_Exercise goal_. What is needed here is an exact repetition of the records below, beginning at the line that has "apply IH. destruct" and stopping after the line that has "list and the".

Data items
══════════
Lemma by_id_update_keyed d ts : keyed d -> keyed (od_update d (by_id ts)).
Proof.
  revert d. induction ts as [|t ts IH]; intros d Hd; simpl; [done|].
  apply IH. destruct Hd as [Hn Hk]. split; [by apply od_set_NoDup|].
  intros k t' Hg. destruct (decide (k = pt_task_id t)) as [->|Hne].
  - rewrite od_get_set_eq in Hg. by simplify_eq.
  - rewrite od_get_set_ne in Hg by done. auto.
Qed.

Lemma keyed_nil : keyed [].
Proof. split; [constructor|done]. Qed.

(** The shared readiness gate, as a proposition. *)
Lemma task_is_ready_spec {T} `{TaskDict T} (task : T) (all_tasks : odict T) :
  task_is_ready task all_tasks = true <->
  (td_status task = Some PENDING \/ td_status task = Some READY) /\
  (forall dep, dep ∈ td_depends_on task ->
     exists t, od_get dep all_tasks = Some t /\ td_status t = Some COMPLETED) /\
  (forall need, need ∈ td_needs task -> nd_required need = true -> nd_status need = Some ReqRESOLVED).
Proof.
  unfold task_is_ready.
  assert (Hdep : forall dep, dependency_completed all_tasks dep = true <->
    exists t, od_get dep all_tasks = Some t /\ td_status t = Some COMPLETED).
  { intros dep. unfold dependency_completed. destruct (od_get dep all_tasks); [|naive_solver].
    rewrite bool_decide_eq_true. naive_solver. }
  assert (Hneed : forall need, need_ready need = true <->
    (nd_required need = true -> nd_status need = Some ReqRESOLVED)).
  { intros need. unfold need_ready. destruct (nd_required need); simpl;
      rewrite ?bool_decide_eq_true; naive_solver. }
  destruct (bool_decide (td_status task = Some PENDING) ||
            bool_decide (td_status task = Some READY)) eqn:Est; simpl.
  - rewrite andb_true_iff, !forallb_elem.
    rewrite orb_true_iff, !bool_decide_eq_true in Est. naive_solver.
  - rewrite orb_false_iff, !bool_decide_eq_false in Est. naive_solver.
Qed.

(** ** Properties *)

(** C20: [validate_task_graph] accepts a task list exactly when no task repeats
    a dependency or depends on itself, every dependency names a task of the
    list and the dependency relation has no cycle; so the answer does not depend
    on the order in which Python iterates over the sets of dependencies.  Every
    rejection is a [PlanValidationError]: the search needs no more depth than the
    number of tasks plus one and never looks up a missing node. *)
Theorem validate_task_graph_correct ts :
  match validate_task_graph ts with
  | Ok _ => graph_ok ts
  | Err (PlanValidationError _) => ~ graph_ok ts
  | Err _ => False
  end.
Proof.
  pose proof (validate_task_graph_iff ts) as Hi. pose proof (validate_task_graph_Err ts) as He.
  destruct (validate_task_graph ts) as [[]|e]; [by apply Hi|].
  destruct (He e eq_refl) as [r ->]. intros Hg. by apply Hi in Hg.
Qed.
══════════
_Completed exercise_.
  apply IH. destruct Hd as [Hn Hk]. split; [by apply od_set_NoDup|].
  intros k t' Hg. destruct (decide (k = pt_task_id t)) as [->|Hne].
  - rewrite od_get_set_eq in Hg. by simplify_eq.
  - rewrite od_get_set_ne in Hg by done. auto.
Qed.

Lemma keyed_nil : keyed [].
Proof. split; [constructor|done]. Qed.

(** The shared readiness gate, as a proposition. *)
Lemma task_is_ready_spec {T} `{TaskDict T} (task : T) (all_tasks : odict T) :
  task_is_ready task all_tasks = true <->
  (td_status task = Some PENDING \/ td_status task = Some READY) /\
  (forall dep, dep ∈ td_depends_on task ->
     exists t, od_get dep all_tasks = Some t /\ td_status t = Some COMPLETED) /\
  (forall need, need ∈ td_needs task -> nd_required need = true -> nd_status need = Some ReqRESOLVED).
Proof.
  unfold task_is_ready.
  assert (Hdep : forall dep, dependency_completed all_tasks dep = true <->
    exists t, od_get dep all_tasks = Some t /\ td_status t = Some COMPLETED).
  { intros dep. unfold dependency_completed. destruct (od_get dep all_tasks); [|naive_solver].
    rewrite bool_decide_eq_true. naive_solver. }
  assert (Hneed : forall need, need_ready need = true <->
    (nd_required need = true -> nd_status need = Some ReqRESOLVED)).
  { intros need. unfold need_ready. destruct (nd_required need); simpl;
      rewrite ?bool_decide_eq_true; naive_solver. }
  destruct (bool_decide (td_status task = Some PENDING) ||
            bool_decide (td_status task = Some READY)) eqn:Est; simpl.
  - rewrite andb_true_iff, !forallb_elem.
    rewrite orb_true_iff, !bool_decide_eq_true in Est. naive_solver.
  - rewrite orb_false_iff, !bool_decide_eq_false in Est. naive_solver.
Qed.

(** ** Properties *)

(** C20: [validate_task_graph] accepts a task list exactly when no task repeats
    a dependency or depends on itself, every dependency names a task of the
    list and the dependency relation has no cycle; so the answer does not depend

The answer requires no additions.